Out today on PC and console, Lost On Mars has you play as Nick Rye, a side-character and gun for hire from the main campaign, as he teams up with lovable failson Hurk Jr. to try and save earth from an alien invasion. This requires going there and doing the bidding of an AI named ANNE who Hurk has fallen in love with. Gameplay includes, among other things, climbing a bunch of towers to power them on and shooting a bunch of arachnids. It also requires scavenging a relatively large but empty map for Hurk’s body parts for reasons I’m not quite clear on. When you first meet with him he’s just a floating head. Mars has not been kind to the loquacious brosef, and as a result he accompanies you from inside a hovering robot that his consciousness has been transferred into. It sets up some funny jokes, but mostly just sets up another collectible you need to scavenge for.

This was the first time someone told me to collect some energy cores but it was by no means the last.
Screenshot: Ubisoft (Far Cry 5)

Powering on towers and other facilities, some of which are buried underground, is fun the first couple of times. I didn’t miss towers in Far Cry 5, but their return in Lost on Mars is forgivable thanks to a new item: the gravity belt. It acts like a jet pack, allowing you to fly upward until it overheats. This device, combined with a Mars equivalent to the wingsuit, allows for some interesting platforming puzzles. Mars even has a handful more Clutch Nixon stunt missions that help you to explore the nuances of low gravity traversal. But climbing these towers, fighting lots of enemies at the top (or bottom), and then moving on to the next one gets old by the fifth time, which is a big problem considering that’s just about all the DLC is. Finding Hurks body parts also gets repetitive.

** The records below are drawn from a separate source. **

(** The loop over the receive buffers; [inl]: stopped at a failed registration. *)
Fixpoint reg_recv (n : nat) (s : session) (i : Z) (acc : list (option rdma_mem))
  : M (St W) (list (option rdma_mem) + list (option rdma_mem)) :=
  match n with
  | O => ret (inr acc)
  | S n' =>
      let* m := reg_buf s (s_rbuf s + s_gap s * i) (s_gap s) in
      match m with
      | None => ret (inl (acc ++ [None]))
      | Some m => reg_recv n' s (i + 1) (acc ++ [Some m])
      end
  end.

Definition reg_mem (s : session) (size : Z) : M (St W) session :=
  let s := s{{s_recv_index := 0}} in
  let* p := sys (malloc (Bytes (8 * s_recv_nums s))) in
  if p =? 0 then ret (s{{recv_mem := None}}) else
  let s := s{{recv_mem := Some nil}} in
  sys sys_page_size ;;;
  let* rb := malloc_huge_pages (u64 (size * s_recv_nums s)) in
  let s := s{{s_rbuf := rb}} in
  if rb =? 0 then ret s else
  let* r := reg_recv (Z.to_nat (s_recv_nums s)) s 0 [] in
  match r with
  | inl ms => sys (free rb) ;;; ret (s{{recv_mem := Some ms}})
  | inr ms =>
      let s := s{{recv_mem := Some ms}} in
      let* sb := malloc_huge_pages (s_gap s) in
      let s := s{{sbuf := sb}} in
      if sb =? 0 then ret s else
      let* m := reg_buf s sb (s_gap s) in
      let s := s{{send_mem := m}} in
      match m with
      | None => rdma_dereg_mr None ;;; ret s
      | Some _ => ret s
      end
  end.

(** [send] of a task. *)
Definition send_task (s : session) (t : rdma_task) : M (St W) Z :=
  let* c := deref (s_ctx s) in rdma_post_send c t.

(** [send(const char*, size_t)]: the copy into the registered buffer must fit;
    a [size] above [gap] is only reported. *)
Definition send_buf (s : session) (data : list Z) : M (St W) Z :=
  let* m := deref (send_mem s) in
  if RdmaContext.size m <? zlen data then undef else
  sys (mem_store (buf m) data) ;;;
  send_task s {| mem := Some m; opcode := IBV_WR_SEND; tsize := zlen data; trkey := 0;
                 remote_addr := 0; tid := 65 |}.

(** [send(size_t)]. *)
Definition send_size (s : session) (size : Z) : M (St W) Z :=
  if size =? 0 then ret 0 else
  send_task s {| mem := send_mem s; opcode := IBV_WR_SEND; tsize := size; trkey := 0;
                 remote_addr := 0; tid := 222 |}.

Definition query_send (s : session) : M (St W) (Z * session) :=
  let* c := deref (s_ctx s) in
  let* (r, w) := rdma_query_cq fuel c (send_wc s) (maxCQE s) 1 in
  ret (r, s{{send_wc := w}}).

Definition query_recv (s : session) (num fl : Z) : M (St W) (Z * session) :=
  let* c := deref (s_ctx s) in
  let* (r, w) := rdma_query_cq fuel c (wc s) num fl in
  ret (r, s{{wc := w}}).

(** [latency]. *)
Definition latency (s : session) (size : Z) : M (St W) (Z * session) :=
  if s_gap s <? size then ret (-1, s) else
  let* r := send_size s size in
  if negb (r =? 0) then ret (r, s) else
  let* (ack, s) := query_send s in
  if ack =? -1 then ret (-1, s) else ret (0, s).

(** [rdma]: one remote write of a whole region, to the next window. *)
Definition rdma_step (s : session) (m : option rdma_mem) : M (St W) (Z * session) :=
  let* m := deref m in
  let* w := deref (if rdma_index s <? 0 then None else windows s !! Z.to_nat (rdma_index s)) in
  if slices s =? 0 then undef else
  let s' := s{{rdma_index := Z.rem (rdma_index s + 1) (slices s)}} in
  let* r := send_task s' {| mem := Some m; opcode := IBV_WR_RDMA_WRITE;
                            tsize := RdmaContext.size m; trkey := w_rkey w;
                            remote_addr := w_addr w; tid := 233 |} in
  if negb (r =? 0) then ret (-1, s') else ret (0, s').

They’re either lying out in the open with icons that appear on your map once the nearest tower has been powered on or hidden in an arachnid nearby for you to blast it out of. As Hurk even says at one point, the whole thing feels pretty copy and paste.

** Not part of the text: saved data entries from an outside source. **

(** ** The exchange *)

Definition wf_udp (l : udp_env) : Prop := zlen (u_gid l) = gid_buf_size /\ zlen (u_msg l) = syn_size.

(** The datagrams sent, oldest first, each with what [sendto] answered. *)
Fixpoint datagrams (tr : list event) : list (Z * list Z * Z * Z) :=
  match tr with
  | [] => []
  | Ev c r :: tr' =>
      datagrams tr' ++
      (match c return ret_of c -> list (Z * list Z * Z * Z) with
       | sys_sendto sd d peer => fun a => [(sd, d, peer, a)]
       | _ => fun _ => []
       end) r
  end.

Lemma wire_gid_zlen m : wf_syn m -> zlen (gid_hex (m_gid m) ++ [0]) = gid_buf_size.
Proof.
  intros (_ & _ & _ & Hl & _). rewrite zlen_app, gid_hex_zlen. unfold zlen. rewrite Hl. reflexivity.
Qed.

Section UdpSpec.
Context {W : Type} `{Env W} (e : endian) (l : udp_env).

(** What [inject] can change. *)
Lemma inject_run r s :
  returns (inject l r) s (fun x s' =>
    datagrams (trace s') = datagrams (trace s) /\ (x = r \/ x = -1) /\ (u_inject l = 0 -> x = r)).
Proof.
  unfold inject. exec; cbn [datagrams trace]; rewrite ?app_nil_r;
    (split; [reflexivity|]); (split; [auto|]); intros; auto; contradiction.
Qed.

(** At most [k + 1] attempts, each a datagram of the text of the message; the
    result is 0 only if the last one was sent whole, and, when no failure is
    injected, exactly then, the earlier ones having failed. *)
Definition attempts (sd : Z) (im : IBSYNMsg) (peer : Z) (k : nat) (tr : list event) (rc : Z)
    (tr' : list event) : Prop :=
  exists rs a,
    datagrams tr' = datagrams tr ++ map (fun x => (sd, syn_text im ++ [0], peer, x)) (rs ++ [a]) /\
    (length rs <= k)%nat /\ (rc = 0 \/ rc = -1) /\ (rc = 0 -> a = syn_size) /\
    (u_inject l = 0 -> Forall (fun x => x < 0) rs /\ (rc = 0 <-> a = syn_size)).

Lemma last_attempt sd im peer k tr a rc tr' :
  datagrams tr' = datagrams tr ++ [(sd, syn_text im ++ [0], peer, a)] ->
  (rc = 0 \/ rc = -1) -> (rc = 0 -> a = syn_size) -> (u_inject l = 0 -> a = syn_size -> rc = 0) ->
  attempts sd im peer k tr rc tr'.
Proof.
  intros Ed Hrc H0 H1. exists [], a. cbn [app map length]. split; [exact Ed|]. split; [lia|].
  split; [exact Hrc|]. split; [exact H0|]. intros Hi. split; [constructor|]. split; auto.
Qed.

Lemma more_attempts sd im peer k tr a tr1 rc tr' :
  datagrams tr1 = datagrams tr ++ [(sd, syn_text im ++ [0], peer, a)] ->
  (u_inject l = 0 -> a < 0) -> attempts sd im peer k tr1 rc tr' ->
  attempts sd im peer (S k) tr rc tr'.
Proof.
  intros Ed Ha (rs & b & Ed' & Hk & Hrc & H0 & H1). exists (a :: rs), b.
  split; [rewrite Ed', Ed, <- app_assoc; reflexivity|]. split; [cbn [length]; lia|].
  split; [exact Hrc|]. split; [exact H0|]. intros Hi. destruct (H1 Hi) as [Hf He].
  split; [constructor; auto|exact He].
Qed.

Lemma send_retry_run sd im peer :
  wf_syn im -> forall fuel retry gid_buf msg s,
  0 <= retry <= 3 -> 3 - retry < Z.of_nat fuel ->
  zlen gid_buf = gid_buf_size -> zlen msg = syn_size ->
  returns (send_retry e l fuel sd im peer retry gid_buf msg) s (fun rc s' =>
    attempts sd im peer (Z.to_nat (3 - retry)) (trace s) rc (trace s')).
Proof.
  intros Him. assert (Hpos : 0 < syn_size) by reflexivity.
  induction fuel as [|fuel IH]; intros retry gid_buf msg s Hk Hf Hg Hm; [lia|]. cbn [send_retry].
  rewrite print_syn_exact by assumption. apply returns_bind, returns_ret, returns_bind, returns_sys.
  intros a w _. cbn [ret_of] in a. apply returns_bind. eapply returns_conseq; [apply inject_run|].
  intros r s1 (Ed & Hr & Hi). cbn [datagrams trace] in Ed.
  assert (Hstop : forall rc (s2 : St W), datagrams (trace s2) = datagrams (trace s1) -> (rc = 0 \/ rc = -1) ->
            (rc = 0 -> a = syn_size) -> (u_inject l = 0 -> a = syn_size -> rc = 0) ->
            attempts sd im peer (Z.to_nat (3 - retry)) (trace s) rc (trace s2))
    by (intros rc s2 E2 ? ? ?; eapply last_attempt; [rewrite E2; exact Ed|assumption..]).
  destruct (Z.eqb_spec r syn_size) as [Er|Er]; cbn [negb]; [apply returns_ret, Hstop; auto; lia|].
  destruct (Z.ltb_spec r 0) as [Hneg|Hge]; [|apply returns_ret, Hstop; auto; lia].
  apply returns_bind, returns_sys. intros err w2 _.
  assert (E2 : datagrams (trace (mkSt w2 (Ev sys_errno err :: trace s1) (cells s1))) =
               datagrams (trace s1)) by (cbn [datagrams trace]; apply app_nil_r).
  destruct (transient err && (retry <? 3)) eqn:Et; [|apply returns_ret, Hstop; auto; lia].
  apply andb_true_iff in Et as [_ Hlt%Z.ltb_lt].
  eapply returns_conseq; [apply (IH (retry + 1)); [lia|lia|apply wire_gid_zlen, Him|apply syn_wire_zlen, Him]|].
  intros rc s3 Hatt. replace (Z.to_nat (3 - retry)) with (S (Z.to_nat (3 - (retry + 1)))) by lia.
  eapply (more_attempts sd im peer _ _ a); [rewrite E2; exact Ed| |exact Hatt].
  intros Hz. rewrite <- (Hi Hz). exact Hneg.
Qed.
End UdpSpec.

(** ** Properties *)

(** C14 The text form of the connection message is exact between machines of any
    byte order, but for the LID: what one side prints the other reads back with
    the same queue pair number, packet sequence number and GID; a little-endian
    receiver also gets the LID, a big-endian one gets 0, because [%x] stores
    four bytes at the two-byte field and [qpn] then overwrites the second half. *)
Theorem syn_roundtrip e e' v32 m gid_buf msg gid_buf' im :
  wf_syn m -> zlen gid_buf = gid_buf_size -> zlen msg = syn_size ->
  zlen gid_buf' = gid_buf_size -> zlen (m_gid im) = 16 ->
  exists gtext text, print_syn e m gid_buf msg = Some (gtext, text) /\ zlen text = syn_size /\
    scan_syn e' v32 text gid_buf' im =
      Some {| m_lid := match e' with LittleEndian => m_lid m | BigEndian => 0 end;
              m_qpn := m_qpn m; m_psn := m_psn m; m_gid := m_gid m |}.
Proof.
  intros Hm Hg Hz Hg' Hi. do 2 eexists. split; [apply print_syn_exact; assumption|].
  split; [apply syn_wire_zlen, Hm|]. apply scan_syn_exact; assumption.
Qed.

Lost on Mars has a hearty checklist of stuff to do but nothing that feels new or interesting enough to make a whole DLC for.
Screenshot: Ubisoft (Far Cry 5)

Lost On Mars saving grace is intended to be its weapons. Far Cry 5’s arsenal was neither large nor varied. The second DLC gets around that by introducing a new set of laser-based weapons. Laser pistols, laser assault rifles, laser shotguns—Mars has it all. There are even a few special ones, including the Hellfire which shoots a bunch of energy orbs at once. To provide ample target practice, Lost on Mars showers you with arachnids to murder. Often they hide beneath the surface ready to ambush you should your feet touch the desert sand. This is like the movie Tremors (which Hurk is all too happy to point out). Other times they just patrol the planet waiting for something to go down. Occasionally you’ll run into queen arachnids which are several times larger and more bullet spongey. The result is an endless barrage of fights that all feel mostly similar and workmanlike. The weapons don’t feel fine-tuned enough, nor the enemy animations responsive to their impact, to make fights very satisfying. As bad as the enemy AI was in the main game, it didn’t take many waves of bugs throwing themselves at me to make me long for the shootouts back in Montana.

The arachnids have weak spots on their backs you can fire at to bring them down faster.
Screenshot: Ubisoft (Far Cry 5)

The entire journey lasted around five hours, with me taking my time and trying to knock off as many of the things on my Martian to-do list as possible. It would no doubt last a little longer on hard or if you tried to perfect the handful of Clutch Nixon stunt courses available, although I’m not sure why you’d want it to. I kept waiting for something unexpected to happen or a particularly cool objective to pop up, but for an absurd romp across Mars it never seemed to get past second gear. Far Cry 5’s previous expansion, the Vietnam-based Hours of Darkness, brought more interesting stealth mechanics to an mission structure that was much like the main game, just set in a new location. Lost on Mars adds vertical exploration with the gravity belt, but leaves you to deploy it across a mostly barren landscape where every section feels cookie-cutter. Lost On Mars has the trappings of a fun, sci fi adventure—laser guns, space bugs, witty banter between an extraterrestrial AI and a Midwesterner with daddy issues—but none of it goes anywhere interesting. My last hour was spent much like the first: shooting everything in sight and looking desperately for a return trip to Earth.